When selecting where to earn his bachelor’s degree, UNC was a natural choice for Guzman. He could stay close to home to continue helping his family. Plus, he received numerous forms of financial support, including the Federal Pell Grant awarded to undergraduate students who display exceptional financial need the Greeley Promise Scholarship awarded to local high school students who are Colorado residents and the UNC Trustee Scholarship, a merit-based form of aid. 

Guzman lived at home during his two years at UNC so that he could support his family. He scheduled his classes in the morning and early afternoon so that he could pick up his sisters from elementary school and then stay up late to go pick up his grandmother from work at JBS Foods in Greeley. 

Guzman chose Sociology because he loves studying the intersection between human psychology and the world. He plans to continue his education by going to law school and becoming an immigration lawyer. This is partially due to his parents’ and grandparents’ experiences immigrating to the United States. Their inability to read, speak and comprehend English left most of that responsibility to Guzman.

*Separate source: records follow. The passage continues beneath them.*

(** * ui-screenshot-to-prompt: the analysis pipeline of [core/main.ts] and
      the configuration and prompt templates of [core/config.ts].

    JavaScript strings are sequences of UTF-16 code units; the embedding keeps
    them as lists of code units so that [split], [slice], [trim], [substring]
    and template literals read as the list operations they are.

    An [async] function is a computation over the world (the module variables
    of [config.ts], [localStorage], the provider behind [fetch]) that returns
    a value or throws; [await] is sequencing.  The calls to the logger only
    write to the console and are left out; in their place the history of the
    world records the entry of each stage and every request sent.  One
    logger line can throw and is kept for that: the first line of
    [analyzeDetection] converts the detection label to a string. *)

From Stdlib Require Import String Ascii.
From Stdlib Require Import List NArith ZArith QArith Lia Bool.
From Stdlib Require Import Decimal.
Import ListNotations.
Close Scope Q_scope.

Set Implicit Arguments.
Set Warnings "-register-all".

(** ** Strings *)

Module JSString.

Definition code_unit := N.
Definition jsstring := list code_unit.

Local Open Scope N_scope.

(** Source literals are written as Rocq strings (UTF-8 bytes) and decoded to
    code units: the templates of [config.ts] contain the bullet U+2022. *)
Fixpoint utf16_of_utf8 (bs : list N) : jsstring :=
  match bs with
  | [] => []
  | b :: r =>
    if b <? 128 then b :: utf16_of_utf8 r
    else if b <? 224 then
      match r with
      | b1 :: r1 => ((b - 192) * 64 + (b1 - 128)) :: utf16_of_utf8 r1
      | [] => [b]
      end
    else if b <? 240 then
      match r with
      | b1 :: b2 :: r2 =>
        ((b - 224) * 4096 + (b1 - 128) * 64 + (b2 - 128)) :: utf16_of_utf8 r2
      | _ => [b]
      end
    else
      match r with
      | b1 :: b2 :: b3 :: r3 =>
        let cp := (b - 240) * 262144 + (b1 - 128) * 4096
                  + (b2 - 128) * 64 + (b3 - 128) - 65536 in
        (55296 + cp / 1024) :: (56320 + cp mod 1024) :: utf16_of_utf8 r3
      | _ => [b]
      end
  end.

Fixpoint bytes_of_string (s : string) : list N :=
  match s with
  | EmptyString => []
  | String a r => N_of_ascii a :: bytes_of_string r
  end.

Definition lit (s : string) : jsstring := utf16_of_utf8 (bytes_of_string s).

Definition LF : code_unit := 10.

(** WhiteSpace and LineTerminator code units, as [String.prototype.trim]
    strips them. *)
Definition is_whitespace (c : code_unit) : bool :=
  ((9 <=? c) && (c <=? 13)) || (c =? 32) || (c =? 160) || (c =? 5760)
  || ((8192 <=? c) && (c <=? 8202)) || (c =? 8232) || (c =? 8233)
  || (c =? 8239) || (c =? 8287) || (c =? 12288) || (c =? 65279).

Fixpoint trimStart (s : jsstring) : jsstring :=
  match s with
  | [] => []
  | c :: r => if is_whitespace c then trimStart r else s
  end.

Definition trimEnd (s : jsstring) : jsstring :=
  fold_right
    (fun c acc =>
       match acc with
       | [] => if is_whitespace c then [] else [c]
       | _ :: _ => c :: acc
       end) [] s.

Definition trim (s : jsstring) : jsstring := trimEnd (trimStart s).

(** [s.split(sep)] for a one-unit separator: never the empty array. *)
Fixpoint split (sep : code_unit) (s : jsstring) : list jsstring :=
  match s with
  | [] => [[]]
  | c :: r =>
    if c =? sep then [] :: split sep r
    else match split sep r with
         | h :: t => (c :: h) :: t
         | [] => [[c]]
         end
  end.

(** [a.join(sep)] on an array of strings. *)
Fixpoint join (sep : jsstring) (a : list jsstring) : jsstring :=
  match a with
  | [] => []
  | [x] => x
  | x :: r => x ++ sep ++ join sep r
  end.

(** [s.substring(0, n)] for a literal [n >= 0]. *)
Definition substring0 (n : nat) (s : jsstring) : jsstring := firstn n s.

(** [s.charAt(0).toUpperCase() + s.slice(1)].  The only string this is ever
    applied to is the detection term, which [config.ts] sets to ['component']
    at both of its assignments; the case mapping is written for the letters
    a-z and leaves every other unit as it is. *)
Definition toUpperCase_unit (c : code_unit) : code_unit :=
  if (97 <=? c) && (c <=? 122) then c - 32 else c.

Definition capitalize (s : jsstring) : jsstring :=
  match s with
  | [] => []
  | c :: r => toUpperCase_unit c :: r
  end.

(** Decimal rendering of an array index (a non-negative integer). *)
Fixpoint digits (u : Decimal.uint) : jsstring :=
  match u with
  | Nil => []
  | D0 r => 48 :: digits r
  | D1 r => 49 :: digits r
  | D2 r => 50 :: digits r
  | D3 r => 51 :: digits r
  | D4 r => 52 :: digits r
  | D5 r => 53 :: digits r
  | D6 r => 54 :: digits r
  | D7 r => 55 :: digits r
  | D8 r => 56 :: digits r
  | D9 r => 57 :: digits r
  end.

Definition string_of_index (n : nat) : jsstring := digits (Nat.to_uint n).

(** [p] is a prefix of [s]: [s.startsWith(p)]. *)
Definition starts_with (p s : jsstring) : Prop := exists t, s = p ++ t.

Fixpoint starts_withb (p s : jsstring) : bool :=
  match p, s with
  | [], _ => true
  | _ :: _, [] => false
  | a :: p', b :: s' => (a =? b) && starts_withb p' s'
  end.

End JSString.
Export JSString.

(** ** Arrays *)

(** [a.slice(start, end)] with the relative (negative) indices of
    [Array.prototype.slice] written out. *)
Definition js_slice {A} (start stop : Z) (a : list A) : list A :=
  let len := Z.of_nat (length a) in
  let k := if (start <? 0)%Z then Z.max (len + start) 0 else Z.min start len in
  let final := if (stop <? 0)%Z then Z.max (len + stop) 0 else Z.min stop len in
  firstn (Z.to_nat (final - k)) (skipn (Z.to_nat k) a).

(** [a.map((x, i) => f x i)], the index starting at [i0]. *)
Fixpoint mapi_from {A B} (f : A -> nat -> B) (i0 : nat) (a : list A) : list B :=
  match a with
  | [] => []
  | x :: r => f x i0 :: mapi_from f (S i0) r
  end.

Definition mapi {A B} (f : A -> nat -> B) (a : list A) : list B :=
  mapi_from f 0 a.

(** ** Values of the runtime *)

(** The IEEE numbers of the runtime are kept abstract: the pipeline only
    tests them for truthiness, passes them through and (inside template
    literals) converts them to strings. *)
Class JSNumber := {
  number : Type;
  num_zero : number;                  (* the literal [0] *)
  num_one : number;                   (* the literal [1.0] *)
  num_truthy : number -> bool;        (* neither [0], [-0] nor [NaN] *)
  num_toString : number -> jsstring
}.

Definition jsstring_dec : forall a b : jsstring, {a = b} + {a <> b} :=
  list_eq_dec N.eq_dec.

(** What a [throw] carries, and the outcome of a computation that may throw. *)
Inductive exn :=
| Error (message : jsstring)
| TypeError
| SyntaxError.

Inductive result (A : Type) :=
| Ok (a : A)
| Throw (e : exn).
Arguments Ok {A} a.
Arguments Throw {A} e.

Section Values.
Context {Num : JSNumber}.

(** What [JSON.parse] can return, plus [undefined] for missing properties. *)
Inductive value :=
| VUndefined
| VNull
| VBool (b : bool)
| VNum (n : number)
| VStr (s : jsstring)
| VArr (elements : list value)
| VObj (fields : list (jsstring * value)).

Definition truthy (v : value) : bool :=
  match v with
  | VUndefined | VNull => false
  | VBool b => b
  | VNum n => num_truthy n
  | VStr s => match s with [] => false | _ :: _ => true end
  | VArr _ | VObj _ => true
  end.

(** [a || b] *)
Definition or_else (a b : value) : value := if truthy a then a else b.

(** [v === 'text'] *)
Definition strict_eq_str (v : value) (s : jsstring) : bool :=
  match v with
  | VStr t => if jsstring_dec t s then true else false
  | _ => false
  end.

Fixpoint lookup (k : jsstring) (fields : list (jsstring * value)) : option value :=
  match fields with
  | [] => None
  | (k', v) :: r => if jsstring_dec k k' then Some v else lookup k r
  end.

(** [v.k] for the property names the pipeline reads ([components], [bbox],
    [box], [x], [y], [width], [height], [type], [confidence], [text],
    [location]): a TypeError on [null] and [undefined], the own property of
    an object, [undefined] on everything else (none of these names is a
    property of a number, boolean, string or array). *)
Definition get_prop (v : value) (k : jsstring) : result value :=
  match v with
  | VUndefined | VNull => Throw TypeError
  | VObj fields =>
    match lookup k fields with
    | Some x => Ok x
    | None => Ok VUndefined
    end
  | _ => Ok VUndefined
  end.

(** Truthiness of [v.length]: the element count of an array or a string,
    the own property of an object, [undefined] otherwise. *)
Definition length_truthy (v : value) : result bool :=
  match v with
  | VUndefined | VNull => Throw TypeError
  | VArr a => Ok (negb (Nat.eqb (length a) 0))
  | VStr s => Ok (negb (Nat.eqb (length s) 0))
  | VObj fields =>
    match lookup (lit "length") fields with
    | Some x => Ok (truthy x)
    | None => Ok false
    end
  | _ => Ok false
  end.

(** [Array.isArray(v)] *)
Definition isArray (v : value) : bool :=
  match v with VArr _ => true | _ => false end.

(** String conversion inside a template literal.  An array is converted by
    [Array.prototype.join], which converts its elements in turn ([null] and
    [undefined] to the empty string).  A parsed object inherits
    [Object.prototype.toString] unless it has a key [toString] of its own:
    the value under that key is never a function, [valueOf] returns the
    object itself, and the conversion ends in a TypeError. *)
Fixpoint ToString (v : value) : result jsstring :=
  match v with
  | VUndefined => Ok (lit "undefined")
  | VNull => Ok (lit "null")
  | VBool true => Ok (lit "true")
  | VBool false => Ok (lit "false")
  | VNum n => Ok (num_toString n)
  | VStr s => Ok s
  | VArr a =>
    match
      (fix elements (l : list value) : result (list jsstring) :=
         match l with
         | [] => Ok []
         | x :: r =>
           match match x with
                 | VUndefined | VNull => Ok []
                 | _ => ToString x
                 end with
           | Ok s =>
             match elements r with
             | Ok ss => Ok (s :: ss)
             | Throw e => Throw e
             end
           | Throw e => Throw e
           end
         end) a
    with
    | Ok parts => Ok (join (lit ",") parts)
    | Throw e => Throw e
    end
  | VObj fields =>
    match lookup (lit "toString") fields with
    | Some _ => Throw TypeError
    | None => Ok (lit "[object Object]")
    end
  end.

He is bilingual and, as the oldest of four children, handles reading the families bills, legal immigration paperwork, FAFSA forms, Pell Grants and other important documents.  

“The turning point that established my dream to become an immigration lawyer was just when my grandmother became a U.S. resident. Although I was young at the time, I eventually learned how hard that process was and how it was (and is) a problem for so many regarding obtaining legal status,” Guzman said. 

At UNC, Guzman’s professors have become some of these biggest supporters both in and out of the classroom. Sandra Harmon, a senior lecturer in the Sociology Department, helped Guzman plan for his next steps after graduation. She introduced him to a UNC alumna and local Deputy District Attorney Tate Costin, whom Guzman interviewed about her experience transitioning from an undergraduate student to a law student. Guzman said he wants to follow a similar path in his own career.  

“[Jerry] is an excellent example for UNC as we strive towards being designated as an HSI [Hispanic Serving Institution]. He is from northern Colorado, a second-generation immigrant who grew up in Greeley and attended and graduated from a District 6 school with a dual enrollment degree,” said Harmon. “He was in my class at UNC his first year, and his excitement for learning and engagement has not diminished but strengthened. He is remarkable.” 

As his college graduation approaches, Guzman has his plans in place to help him reach his goals: he will work for a year, save money, then start law school in August 2024.  

“Jerry is what I see as an ‘ideal student,’ said Rebecca Beals, associate professor of sociology. “He was engaged, prepared, curious, hard-working and enthusiastic about his studies. He has such a positive impact on the classroom community in his contributions to both the academic and social aspects of learning,”  

“[Jerry]'showed up' to class every single day displaying these traits. He never shied away from asking questions or sharing perspectives that invigorated his and his peers' learning. His positive energy is contagious........[he was] also reliably prepared for work that needed to be done.”